Companies would do well to invest in a regular employee compliance curriculum. US regulators, for example, tend to be less harsh with organisations facing litigation for non-compliance of regulations, if they can demonstrate well-implemented employee compliance education programmes as part of their DNA.

True, this shifts the blame squarely on the employee making the act premeditated versus an oversight. But then, that’s reality, isn’t it?

Review of uber-high Performance: High performance needs to be applauded, and rightly so. But in uber-high performance, an individual’s results may seem out of sync with everyone else’s. Setting a reasonable benchmark, say 150 per cent of targets and doing a deep-dive review of individuals delivering such results could throw up irregularities, if any. Have the targets been too soft, or is the employee truly a prodigy. First prize – would be the latter! Worst case, something’s not right – the spoor of potential fraud! Catch it here, before it blows up in everyone’s face.

Sweeping non-compliance under the carpet: Particularly when the numbers are looking good, organisations tend to sweep non-compliance under the carpet with just a warning. Business leaders prefer to criticise in private rather than make examples of defaulters. They feel it would spoil the grand run. Sadly, this only gives the trojans more confidence! They only have to step into the confessional, say their mea culpas and move on – to the next fraud!

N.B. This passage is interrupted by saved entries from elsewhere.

(** A worker is started, or its closure is dropped with its permit. *)
Lemma spawn_exec c v w : has c w ->
  let '(r, w') := accept_exec v w (Spawn c) in free w' /\ r <> Panic.
Proof.
  intros [Hr Hc]. destruct (disturb_regular _ _ _ v w Hr) as [Hr' El]. unfold accept_exec.
  revert Hr' El. generalize (disturb v w). clear Hr. intros w' Hr El.
  assert (c = Z.of_nat (length (fates w'))) as Hc' by (unfold current in Hc; congruence). destruct Hr as [Hi Hh Hd Hw Hp Hf Hk].
  pose proof (fun b => fates_snoc (fates w') c b Hf Hc') as Hn.
  assert (sleeping (limit w') = ∅) as Hs by set_solver.
  destruct (fault v) as [error|]; (split; [|done]).
  - assert (step (limit w') (Drop c (a_sleeper (limit w'))) = Some (release (limit w') c (a_sleeper (limit w')))) as E.
    { cbn [step]. rewrite (bool_decide_true (c ∈ _)) by (rewrite Hh; set_solver). by rewrite bool_decide_true by auto. }
    destruct (drop_step _ _ _ _ E) as (_ & E1 & E2).
    split; cbn; [by eapply limiter_inv_step| |set_solver|congruence|rewrite length_app; cbn; lia|done|].
    + rewrite E1, Hh. set_solver.
    + intros c' H'. apply elem_of_app. left. auto.
  - split; cbn; [done|set_solver|set_solver|done|rewrite length_app; cbn; lia|done|].
    intros c' [->%elem_of_singleton|H']%elem_of_union; apply elem_of_app; [right; by left|left; auto].
Qed.

Lemma accept_one_safe fuel w :
  free w -> safe in_loop (accept_one cannot_start cannot_accept fuel) (fun r w' => r = Some tt -> free w') w.
Proof.
  intros Hw. apply safe_bind, accept_op; [by left|]. intros v. unfold accept_exec.
  destruct (disturb_regular _ _ _ v w Hw) as [Hr _]. revert Hr. generalize (disturb v w). intros w1 Hr.
  destruct (fault v) as [error|].
  - split; [by left|]. apply safe_bind. eapply safe_mono; [..|by apply eprintln_safe]; [done|].
    intros u w2 H2. apply safe_ret; [by left|done].
  - assert (wants (Z.of_nat (accepted w1)) (mkService (limit w1) (S (accepted w1)) (workers w1) (fates w1) (reports w1))) as Hwants.
    { destruct Hr. split; [split; cbn; try done; lia|]. unfold current. cbn. lia. }
    split; [by eapply loop_wants|]. apply safe_bind. eapply safe_mono; [..|by apply acquire_safe]; [done|].
    intros [[]|] w2 H2; [|apply safe_ret; [by eapply loop_asleep|done]].
    apply safe_bind, accept_op; [by eapply loop_has|]. intros v2. pose proof (spawn_exec (Z.of_nat (accepted w1)) v2 w2 H2) as H3.
    destruct (accept_exec v2 w2 (Spawn (Z.of_nat (accepted w1)))) as [r w3]. destruct H3 as [H3 Hr3]. split; [by left|].
    destruct r as [u|error|]; [apply safe_ret; [by left|done]| |done].
    apply safe_bind. eapply safe_mono; [..|by apply eprintln_safe]; [done|].
    intros u w4 H4. apply safe_ret; [by left|done].
Qed.

Lemma accept_loop_safe rounds fuel w :
  free w -> safe in_loop (accept_loop cannot_start cannot_accept rounds fuel) (fun r w' => r = Some tt -> free w') w.
Proof.
  revert w; induction rounds as [|rounds IH]; intros w Hw; [apply safe_ret; [by left|done]|].
  apply safe_bind. eapply safe_mono; [..|exact (safe_end _ _ _ _ (accept_one_safe fuel w Hw))]; [done|].
  intros [[]|] w1 [H1 H2]; [by apply IH, H2|]. by apply safe_ret.
Qed.
End Bounded.

(** ** What the loops promise *)

Lemma in_loop_regular w : in_loop w -> exists hand waiting pending,
  regular hand waiting pending w /\ (pending <= 1)%nat /\ (waiting <> ∅ -> hand = ∅).
Proof.
  intros [H|(c & [[H _]|[[H _]|[H _]]])]; [exists ∅, ∅, 0%nat|exists ∅, ∅, 1%nat|exists ∅, {[c]}, 1%nat|exists {[c]}, ∅, 1%nat];
    split_and!; try done; lia.
Qed.

Lemma workers_bound w : in_loop w -> Z.of_nat (size (workers w)) <= active (limit w) <= MAX_CONNECTIONS.
Proof.
  intros (hand & waiting & pending & Hr & _ & _)%in_loop_regular. destruct Hr as [Hi Hh _ _ _ _ _].
  split; [|apply (inv_limit _ _ Hi)]. rewrite (inv_active _ _ Hi), Hh.
  apply inj_le, subseteq_size, union_subseteq_l.
Qed.

(** The loop sleeps only when there are as many workers as there may be: no wake-up is lost. *)
Lemma sleeping_full w : in_loop w -> sleeping (limit w) <> ∅ ->
  Z.of_nat (size (workers w)) = MAX_CONNECTIONS /\ holders (limit w) = workers w.
Proof.
  intros [H|(c & [[H _]|[[H _]|[H _]]])] Hs; destruct H as [Hi Hh Hd Hw _ _ _];
    try (exfalso; apply Hs; by apply empty_union_L in Hw as [? _]).
  rewrite union_empty_r_L in Hh. split; [|done].
  assert (woken (limit w) = ∅) as E.
  { apply set_choose_L in Hs as [x Hx]. destruct (inv_disjoint _ _ Hi) as (H1 & _ & _). clear - Hw Hx H1.
    apply elem_of_equiv_empty_L. intros y Hy.
    assert (x ∈ ({[c]} : gset Z) /\ y ∈ ({[c]} : gset Z)) as [->%elem_of_singleton ->%elem_of_singleton].
    { rewrite <- Hw. split; [by apply elem_of_union_l|by apply elem_of_union_r]. }
    by apply (H1 c). }
  pose proof (inv_wakeups _ _ Hi Hs) as Hwake. pose proof (inv_limit _ _ Hi). rewrite E, size_empty in Hwake.
  rewrite <- Hh, <- (inv_active _ _ Hi). lia.
Qed.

There are several other good practices, already in existence, that don’t cost much to implement:

Company Values – Top of mind positioning
A strong, visible and constantly reiterated set of company values – hammered into everyone starting from the day they join, by the CEO directly. Every employee should have these values tacked to their soft-boards as well as in their hearts and minds

Blue rule-Red rule model
A good model is the Blue rule-Red rule model. Blue rules are internal policies. These can be discussed and changed by senior management in tandem with the operating environment and employee needs. Red rules are those laid down by the law of the land. They are non-negotiable, not open to debate and are to be followed to the letter attracting severe retribution. There is a need to educate employees about the difference between the two.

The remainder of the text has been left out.